Matt Daniels is a designer, coder, and data scientist at Undercurrent in New York City. His past works include the Etymology of “Shorty” and Outkast, in graphs and charts. He decided to examine the vocabulary of hip hop artists, and this is what he found.
Literary elites love to rep Shakespeare’s vocabulary: across his entire corpus, he uses 28,829 words, suggesting he knew over 100,000 words and arguably had the largest vocabulary, ever.
I decided to compare this data point against the most famous artists in hip hop. I used each artist’s first 35,000 lyrics. That way, prolific artists, such as Jay-Z, could be compared to newer artists, such as Drake.

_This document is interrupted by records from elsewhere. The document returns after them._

(** [getTimerStatus]: the worker after the call and what [sendResponse]
    was given. *)
Definition getTimerStatus (now : Z) (w : Worker) : Worker * TimerState :=
  match currentTimer w with
  | Some stored =>
      let w1 := {| timerInterval := timerInterval w; timerState := stored;
                   currentTimer := currentTimer w; writes := writes w |} in
      let w2 :=
        match isRunning stored, timerInterval w1 with
        | true, NoHandle => startTimer now (asData stored) w1
        | _, _ => w1
        end in
      (w2, timerState w2)
  | None => (w, timerState w)
  end.

(** The [onMessage] listener. *)
Definition onMessage (now : Z) (m : Message) (w : Worker) : Worker * Response :=
  match m with
  | START_TIMER data => (startTimer now data w, Status "started")
  | PAUSE_TIMER => (pauseTimer now w, Status "paused")
  | CLEAR_TIMER => (clearTimer now w, Status "cleared")
  | GET_TIMER_STATUS =>
      let '(w1, s) := getTimerStatus now w in (w1, Snapshot s)
  | OTHER => (w, Status "unknown command")
  end.

(** What can happen to the worker: a message arrives, its interval fires,
    or the browser restarts it; [now] is the clock reading at that time. *)
Inductive Event : Type :=
| Receive (now : Z) (m : Message)
| Tick (now : Z)
| Restart.

Definition step (e : Event) (w : Worker) : Worker :=
  match e with
  | Receive now m => fst (onMessage now m w)
  | Tick now => tick now w
  | Restart => restart w
  end.

(** The clock reading of an event is a positive epoch time. *)
Definition timely (e : Event) : Prop :=
  match e with
  | Receive now _ | Tick now => 0 < now
  | Restart => True
  end.

(** The workers some history of events leads to. *)
Inductive Reachable : Worker -> Prop :=
| reach_initial : Reachable initial
| reach_step (e : Event) (w : Worker) :
    Reachable w -> timely e -> Reachable (step e w).

End Background.

(** ** popup.js: TimerManager *)
Module TimerManager.

(** The timer fields of a [TimerManager] instance. *)
Record State : Type := {
  timerInterval : Interval;
  isRunning : bool;
  startTime : option Z;
  elapsedTime : Z;
  currentDate : string
}.

(** What a method does to the world outside its instance, in call order:
    messages to the service worker, [StorageManager] calls, and the two
    ways the class tells the user something ([showMessage], [alert]). *)
Inductive Effect : Type :=
| SendMessage (m : Background.Message)
| SaveCurrentTimer (t : StorageManager.TimerSnapshot)
| AddRecord (r : StorageManager.WorkRecord)
| ClearCurrentTimer
| ShowMessage (message kind : string)
| Alert (message : string).

(** The constructor, before [init] has heard from the worker. *)
Definition create (today : string) : State :=
  {| timerInterval := NoHandle; isRunning := false; startTime := None;
     elapsedTime := 0; currentDate := today |}.

(** ToNumber on [this.startTime]: null counts as 0. *)
Definition toNumber (t : option Z) : Z :=
  match t with
  | Some s => s
  | None => 0
  end.

(** [!this.startTime]. *)
Definition noStartTime (t : option Z) : bool :=
  match t with
  | Some s => s =? 0
  | None => true
  end.

(** Whether [updateTimerDisplay] asks the worker for its status. *)
Definition asksStatus (st : State) : bool := isRunning st.

(** The callback of [updateTimerDisplay] on the worker's answer. *)
Definition updateTimerDisplay (now : Z) (response : option Background.TimerState)
    (st : State) : State :=
  match response with
  | Some r =>
      if Background.isRunning r
      then {| timerInterval := timerInterval st; isRunning := isRunning st;
              startTime := startTime st;
              elapsedTime := now - Background.startTime r;
              currentDate := currentDate st |}
      else st
  | None => st
  end.

(** The callback of [loadTimerState], run at [now]: [response] is the
    worker's answer to GET_TIMER_STATUS (absent when nothing answered),
    [stored] what [StorageManager.getCurrentTimer()] returns.  Both
    branches that find a running timer call [updateTimerDisplay], which
    sends a second status query; [display] is the worker's answer to that
    one.  In the branch that restores from localStorage the query leaves
    before the START_TIMER message. *)
Definition loadTimerState (now : Z) (response : option Background.TimerState)
    (stored : option StorageManager.TimerSnapshot)
    (display : option Background.TimerState) (st : State)
  : State * list Effect :=
  let fromStorage :=
    match stored with
    | Some t =>
        if StorageManager.snapIsRunning t
        then (updateTimerDisplay now display
                {| timerInterval := Live; isRunning := true;
                   startTime := StorageManager.snapStartTime t;
                   elapsedTime := StorageManager.snapElapsedTime t;
                   currentDate := currentDate st |},
              [SendMessage Background.GET_TIMER_STATUS;
               SendMessage
                 (Background.START_TIMER
                    {| Background.dataStartTime := StorageManager.snapStartTime t;
                       Background.dataElapsedTime := StorageManager.snapElapsedTime t |})])
        else (st, [])
    | None => (st, [])
    end in
  match response with
  | Some r =>
      if Background.isRunning r
      then (updateTimerDisplay now display
              {| timerInterval := Live; isRunning := true;
                 startTime := Some (Background.startTime r);
                 elapsedTime := Background.elapsedTime r;
                 currentDate := currentDate st |},
            [SendMessage Background.GET_TIMER_STATUS])
      else fromStorage
  | None => fromStorage
  end.

Definition startTimer (now : Z) (st : State) : State * list Effect :=
  if isRunning st then (st, [])
  else
    let start := now - elapsedTime st in
    ({| timerInterval := Live; isRunning := true; startTime := Some start;
        elapsedTime := elapsedTime st; currentDate := currentDate st |},
     [SendMessage
        (Background.START_TIMER
           {| Background.dataStartTime := Some start;
              Background.dataElapsedTime := elapsedTime st |});
      SaveCurrentTimer
        {| StorageManager.snapIsRunning := true;
           StorageManager.snapStartTime := Some start;
           StorageManager.snapElapsedTime := elapsedTime st |}]).

Definition pauseTimer (now : Z) (st : State) : State * list Effect :=
  if negb (isRunning st) then (st, [])
  else
    let elapsed := now - toNumber (startTime st) in
    ({| timerInterval := clearInterval (timerInterval st); isRunning := false;
        startTime := startTime st; elapsedTime := elapsed;
        currentDate := currentDate st |},
     [SendMessage Background.PAUSE_TIMER;
      SaveCurrentTimer
        {| StorageManager.snapIsRunning := false;
           StorageManager.snapStartTime := startTime st;
           StorageManager.snapElapsedTime := elapsed |}]).

Definition resumeTimer (now : Z) (st : State) : State * list Effect :=
  startTimer now st.

Definition resetTimer (st : State) : State :=
  {| timerInterval := timerInterval st; isRunning := isRunning st;
     startTime := None; elapsedTime := 0; currentDate := currentDate st |}.

Definition pad2 (n : Z) : string :=
  String (ascii_of_nat (48 + Z.to_nat (n / 10)))
    (String (ascii_of_nat (48 + Z.to_nat (n mod 10))) EmptyString).

Section Clock.

(** The popup's time zone: minutes its wall clock is ahead of UTC. *)
Variable zone : Z.

(** [formatTime(new Date(ms))]: local hours and minutes, two digits each. *)
Definition formatTime (ms : Z) : string :=
  let localMinutes := (ms + zone * 60000) / 60000 in
  pad2 ((localMinutes / 60) mod 24) ++ ":" ++ pad2 (localMinutes mod 60).

(** [endTimer]; [workType] is the value of the category selector.  The
    record has no id yet ([addRecord] sets it), so its [id] here is 0. *)
Definition endTimer (now : Z) (workType : string) (st : State)
  : State * list Effect :=
  if noStartTime (startTime st) then (st, [])
  else
    let endTime := now in
    let durationMs := orZ (elapsedTime st) (endTime - toNumber (startTime st)) in
    let durationMinutes := roundMinutes durationMs in
    let record :=
      {| StorageManager.id := 0;
         StorageManager.date := currentDate st;
         StorageManager.startTime := formatTime (toNumber (startTime st));
         StorageManager.endTime := formatTime endTime;
         StorageManager.duration := JsNumber (Int durationMinutes);
         StorageManager.content := "计时工作";
         StorageManager.type := workType |} in
    (resetTimer
       {| timerInterval := clearInterval (timerInterval st); isRunning := false;
          startTime := startTime st; elapsedTime := elapsedTime st;
          currentDate := currentDate st |},
     [AddRecord record;
      SendMessage Background.CLEAR_TIMER;
      ClearCurrentTimer]).

End Clock.

(** The record [endTimer] hands to [StorageManager.addRecord], if any. *)
Definition committed (effects : list Effect) : list StorageManager.WorkRecord :=
  flat_map (fun e => match e with AddRecord r => [r] | _ => [] end) effects.

(** What the user is told: the [showMessage] and [alert] calls. *)
Definition reported (effects : list Effect) : list Effect :=
  filter (fun e => match e with ShowMessage _ _ | Alert _ => true | _ => false end)
    effects.

(** Following the spec's words, for comparison with [resumeTimer]:
    "start(elapsedSeed) sets startTime = now - elapsedSeed, begins the
    1-second tick and writes the snapshot". *)
Definition startWithSeed (elapsedSeed now : Z) (st : State) : State * list Effect :=
  let start := now - elapsedSeed in
  ({| timerInterval := Live; isRunning := true; startTime := Some start;
      elapsedTime := elapsedSeed; currentDate := currentDate st |},
   [SendMessage
      (Background.START_TIMER
         {| Background.dataStartTime := Some start;
            Background.dataElapsedTime := elapsedSeed |});
    SaveCurrentTimer
      {| StorageManager.snapIsRunning := true;
         StorageManager.snapStartTime := Some start;
         StorageManager.snapElapsedTime := elapsedSeed |}]).

(** [escapeHtml]: five replacements, one after the other. *)
Definition escapeHtml (text : string) : string :=
  if (text =? "")%string then ""
  else
    replaceAll "'" "&#039;"
      (replaceAll doubleQuote "&quot;"
         (replaceAll ">" "&gt;"
            (replaceAll "<" "&lt;"
               (replaceAll "&" "&amp;" text)))).

(** The [data-id] attribute [loadRecords] gives the two buttons of a row:
    [`${record.id}`]. *)
Definition dataId (record : StorageManager.WorkRecord) : string :=
  toString (JsNumber (Int (StorageManager.id record))).

(** [deleteRecord(id)], [id] being the [data-id] of the button;
    [confirmed] is the answer to the confirm dialog.  When [parseInt]
    gives NaN the filter of [StorageManager.deleteRecord] keeps every
    record, NaN being different from every id, and nothing is written. *)
Definition deleteRecord (confirmed : bool) (id : string)
    (ls : StorageManager.LocalStorage) : StorageManager.LocalStorage :=
  if confirmed
  then match parseIntString id with
       | Int recordId => snd (StorageManager.deleteRecord recordId ls)
       | NaN => ls
       end
  else ls.

(** [editRecord(id)] up to the form: the id read from the button and the
    record the form is opened on, or the message that there is none. *)
Definition editRecord (id : string) (ls : StorageManager.LocalStorage)
  : option (Z * StorageManager.WorkRecord) * list Effect :=
  let found :=
    match parseIntString id with
    | Int recordId =>
        match find (fun r => StorageManager.id r =? recordId)
                (StorageManager.getRecords ls) with
        | Some record => Some (recordId, record)
        | None => None
        end
    | NaN => None
    end in
  match found with
  | Some form => (Some form, [])
  | None => (None, [ShowMessage "未找到该记录" "error"])
  end.

Section Forms.

(** [new Date(`${date}T${time}`)] as epoch milliseconds: the reading of a
    date and a time of day on the popup's clock, NaN for an invalid date. *)
Variable dateTime : string -> string -> Number.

Wu-Tang Clan at #6 is fucking impressive given that 10 members, with vastly different styles, are equally contributing lyrics. Add the fact that GZA, Ghostface, Raekwon, and Method Man’s solo works are also in the top 20 – notably, GZA at #2. Perhaps their countless hours of studio time together (and RZA’s mentorship) exposed each rapper’s vocabulary to one another.
Let’s take a deeper look at Wu-Tang five studio albums to better understand each member’s contribution. Here’s a breakdown of the number and percent of words used by each member.
To understand each rapper’s vocabulary (# of unique words) in Wu-Tang’s first five albums, I chose a 3,500 word threshold so that each person was on an equal footing. That way, we could include GZA, but unfortunately had to exclude Ol’ Dirty Bastard, Cappadonna, and Masta Killa, who have too few verses across Wu-Tang’s corpus.
U-God and GZA clearly bolster the group’s average. Raekwon and Method Man’s contributions have a lower average compared to other members, but recognize that their data points would exceed most artists in hip hop.